As with the concept of the “petit theater” itself, the next episode can be seen as a cranky old-timer’s refusal to accept modern technology, but in both cases he suffuses his premise with humor, downplaying the crankiness in favor of amusement. It’s the most comedic and musical of the pieces, featuring a Greek choir of townsfolk, a painting that changes expression, and cartoonishly fun acting.

Marguerite Cassan (my favorite actor of the same year’s La Rupture – mother of the husband-gone-mad) wants only an electric floor buffer, and bullies her husband about it until the next-door neighbor, an electric floor buffer sales rep, overhears and comes over to demo the product. Unfortunately, Cassan’s poor husband (Pierre Olaf of Camelot) slips on the ultra-smooth floor and dies. She remarries a man with a stronger will (Jacques Dynam, who played buffoon inspector Juve’s second-in-command in the 1964 Fantomas) who insists she not run the machine while he’s home. She disobeys and he hurls it out the window, so she hurls herself out the window. That’s two Renoir stories in a row that end in demise.

M. Cassan giving the silent treatment to first husband:

M. Cassan giving the silent treatment to second husband:

Part Three is a musical interlude featuring Jeanne Moreau (the same year she was/wasn’t in Orson Welles’s The Deep) singing “When Love Dies.” Incredibly, the producers of the VHS copy I watched decided not to subtitle the song.
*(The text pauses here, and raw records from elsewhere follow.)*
(* ===== verification/Router.v ===== *)
(** * The repayment router

    [RepaymentRouter] of src/modules/payment/src/repayment-router.js: it moves a
    lockbox's revenue to the obligations of the lockbox's subject, in the order
    they are due, and frees the credit line by what was repaid.  The router
    shares the obligation, lockbox and risk services, which are fields of its
    state.  Every obligation has the repayment priority 1
    (src/packages/domain/src/models.js), so the comparison of priorities, the
    first of the three the candidates are sorted by, is always a tie. *)

From stdpp Require Import base tactics sets relations gmap numbers strings list.
From S2P Require Import Prelude Js Enums EventStore Service Ledger Obligation Lockbox Risk.
Local Open Scope string_scope.
Local Open Scope Z_scope.

(** ** Data *)

Record RouteResult := MkRouteResult {
  rt_repayments : list Repayment; rt_appliedMinor : Z; rt_surplusMinor : Z; rt_idempotencyKey : string }.

Record Route := MkRoute { ru_routeHash : string; ru_result : RouteResult }.

Record Router := MkRouter {
  obligationService : Obligations; lockboxService : Lockboxes; riskService : Risk;
  routesByIdempotencyKey : jsmap Route }.

Record ApplyRevenue := MkApplyRevenue {
  ar_lockboxId : string; ar_obligationIds : list string; ar_creditLineId : option string;
  ar_amountMinor : minor; ar_idempotencyKey : option string }.

Definition set_obligations (x : Obligations) (t : Router) : Router :=
  MkRouter x (lockboxService t) (riskService t) (routesByIdempotencyKey t).
Definition set_lockboxes (x : Lockboxes) (t : Router) : Router :=
  MkRouter (obligationService t) x (riskService t) (routesByIdempotencyKey t).
Definition set_risk (x : Risk) (t : Router) : Router :=
  MkRouter (obligationService t) (lockboxService t) x (routesByIdempotencyKey t).
Definition put_route (key : string) (r : Route) (t : Router) : Router :=
  MkRouter (obligationService t) (lockboxService t) (riskService t) (map_set key r (routesByIdempotencyKey t)).

(** ** The pure parts *)

(** The preview: what would be left and what would be applied. *)
Fixpoint preview (candidates : list Obligation) (previewRemaining totalApplied : Z) : Z * Z :=
  match candidates with
  | [] => (previewRemaining, totalApplied)
  | obligation :: candidates =>
      if previewRemaining <=? 0 then (previewRemaining, totalApplied) else
      let applied := if ob_outstandingPrincipalMinor obligation <? previewRemaining
                     then ob_outstandingPrincipalMinor obligation else previewRemaining in
      preview candidates (previewRemaining - applied) (totalApplied + applied)
  end.

Section operations.
Context `{Platform}.

Definition due_order (left right : Obligation) : comparison :=
  match localeCompare (ob_dueAt left) (ob_dueAt right) with
  | Eq => localeCompare (ob_obligationId left) (ob_obligationId right)
  | c => c
  end.

Definition route_hash (i : ApplyRevenue) (amount : Z) : string :=
  hashId "repayment_route" (JObj [("lockboxId", JStr (ar_lockboxId i));
    ("obligationIds", JArr (map JStr (ar_obligationIds i)));
    ("creditLineId", match ar_creditLineId i with Some c => JStr c | None => JNull end);
    ("amountMinor", JStr (toString amount))]).

(** The lockbox's obligations that can be repaid, in the order they are due. *)
Definition route_candidates (t : Obligations) (lockbox : Lockbox) (obligationIds : list string) : result (list Obligation) :=
  let uniqueObligationIds := unique obligationIds in
  guard (negb (length uniqueObligationIds =? length obligationIds)%nat) "duplicate_obligation"
    "repayment routing cannot include duplicate obligations" ;;
  read ← mapM (getObligation t) uniqueObligationIds;
  let candidates := List.filter (fun o => repayable (ob_status o)) read in
  guard (existsb (fun o => negb (bool_decide (ob_subjectId o = lb_subjectId lockbox)) ||
                           negb (bool_decide (ob_assetId o = Some (lb_assetId lockbox)))) candidates)
    "repayment_scope_mismatch" "lockbox and obligation subject or asset do not match" ;;
  mret (stable_sort due_order candidates).

(** The credit line, when one is given and something is to be applied. *)
Definition check_credit_line (t : Risk) (lockbox : Lockbox) (creditLineId : option string) (totalApplied : Z) : result unit :=
  match truthy creditLineId with
  | Some creditLineId =>
      if 0 <? totalApplied then
        creditLine ← getCreditLine t creditLineId;
        guard (negb (bool_decide (Some (cl_subjectId creditLine) = lb_subjectId lockbox)) ||
               negb (String.eqb (cl_assetId creditLine) (lb_assetId lockbox)))
          "repayment_credit_line_mismatch" "credit line does not match lockbox subject and asset" ;;
        guard (cl_utilizedMinor creditLine <? totalApplied)
          "repayment_exceeds_utilization" "repayment exceeds reserved credit utilization"
      else Ok ()
  | None => Ok ()
  end.

(** ** Routing *)

Definition on_obligations {A} (m : M (Sys * Obligations) A) : M (Sys * Router) A := call obligationService set_obligations m.
Definition on_lockboxes {A} (m : M (Sys * Lockboxes) A) : M (Sys * Router) A := call lockboxService set_lockboxes m.
Definition on_risk {A} (m : M (Sys * Risk) A) : M (Sys * Router) A := call riskService set_risk m.

(** The repayments, one obligation after the other while anything remains. *)
Fixpoint repay_candidates (candidates : list Obligation) (remaining : Z) : M (Sys * Router) (list Repayment * Z) :=
  match candidates with
  | [] => mret ([], remaining)
  | obligation :: candidates =>
      if remaining <=? 0 then mret ([], remaining) else
      let before := remaining in
      result ← on_obligations (applyRepayment (ob_obligationId obligation) (MString (toString remaining)));
      let applied := before - rr_surplusMinor result in
      rest ← repay_candidates candidates (rr_surplusMinor result);
      mret (((if 0 <? applied then [rr_repayment result] else []) ++ rest.1)%list, rest.2)
  end.

(** The debit of the lockbox and the release of the credit line. *)
Definition settle_route (i : ApplyRevenue) (idempotencyKey : string) (totalApplied : Z) : M (Sys * Router) unit :=
  when (0 <? totalApplied)
    (on_lockboxes (reduceBalance (ar_lockboxId i) (MString (toString totalApplied)) "obligation_repayment"
       (Some ("repayment_route:" +:+ idempotencyKey))) ;;
     match truthy (ar_creditLineId i) with
     | Some creditLineId => on_risk (releaseUtilization creditLineId (MString (toString totalApplied))) ;; mret ()
     | None => mret ()
     end).

(** A route that is not on record: the checks, the preview, the repayments, the
    settlement and the record. *)
Definition new_route (i : ApplyRevenue) (idempotencyKey : string) (amount : Z) (routeHash : string)
    : M (Sys * Router) (RouteResult * bool) :=
  lockbox ← on_lockboxes (getLockbox (ar_lockboxId i));
  throw_if (negb (bool_decide (lb_status lockbox ∈ [LockboxStatus_ACTIVE; LockboxStatus_FROZEN])))
    "lockbox_not_repayable" "lockbox must be active or frozen to route repayments" ;;
  throw_if (lb_balanceMinor lockbox <? amount) "lockbox_insufficient_balance"
    "repayment amount exceeds lockbox balance" ;;
  obligations ← own obligationService;
  candidates ← lift (route_candidates obligations lockbox (ar_obligationIds i));
  let totalApplied := (preview candidates amount 0).2 in
  risk ← own riskService;
  lift (check_credit_line risk lockbox (ar_creditLineId i) totalApplied) ;;
  repaid ← repay_candidates candidates amount;
  let (repayments, remaining) := (repaid : list Repayment * Z) in
  settle_route i idempotencyKey totalApplied ;;
  sys (emit CreditEventType_REPAYMENT_ROUTED (lb_subjectId lockbox) None None
    (JObj [("lockboxId", JStr (ar_lockboxId i)); ("idempotencyKey", JStr idempotencyKey);
           ("appliedCount", JNum (Z.of_nat (length repayments)));
           ("inputAmountMinor", JStr (toString amount)); ("appliedMinor", JStr (toString totalApplied));
           ("surplusMinor", JStr (toString remaining))]) None) ;;
  let result := MkRouteResult repayments totalApplied remaining idempotencyKey in
  update (put_route idempotencyKey (MkRoute routeHash result)) ;;
  mret (result, false).

Definition applyLockboxRevenue (i : ApplyRevenue) : M (Sys * Router) (RouteResult * bool) :=
  idempotencyKey ← sys (key_or (ar_idempotencyKey i) "repayment_route");
  amount ← lift (assertPositiveMinorUnits (ar_amountMinor i) "amountMinor");
  lift (assertNonEmptyString "idempotencyKey" (JStr idempotencyKey)) ;;
  let routeHash := route_hash i amount in
  existing ← own (fun t => map_get idempotencyKey (routesByIdempotencyKey t));
  match existing with
  | Some existing =>
      throw_if (negb (String.eqb (ru_routeHash existing) routeHash)) "repayment_idempotency_conflict"
        "repayment idempotency key was reused with different input" ;;
      mret (ru_result existing, true)
  | None =>
      new_route i idempotencyKey amount routeHash
  end.
End operations.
The final segment was my favorite. Duvallier (Fernand Sardou), a well-loved retired captain, resides happily in his big house with his young wife (Francoise Arnoul, lead girl in French Cancan) and a lovestruck maid (the rarely seen Dominique Labourier, a few years before starring in Celine and Julie Go Boating), spending his days in town playing bowls (a similar game to bocce). All is bliss until the wife is discovered to be sleeping with a friend of his, then it’s tears all around. Duvallier ponders the situation, asking townsfolk for advice, while the friend first decides to leave town (him: “He loves you”, Mrs. Duvallier: “Yes, but only when I’m happy. When I’m unhappy I upset him, and if you leave I’ll be unhappy.”) then proposes a duel. But Duvallier decides it’s best for everyone to stay happy, to live as they have been, and so the trio goes into town for a game of bowls. It’s the most cheerful movie about infidelity that I’ve ever seen.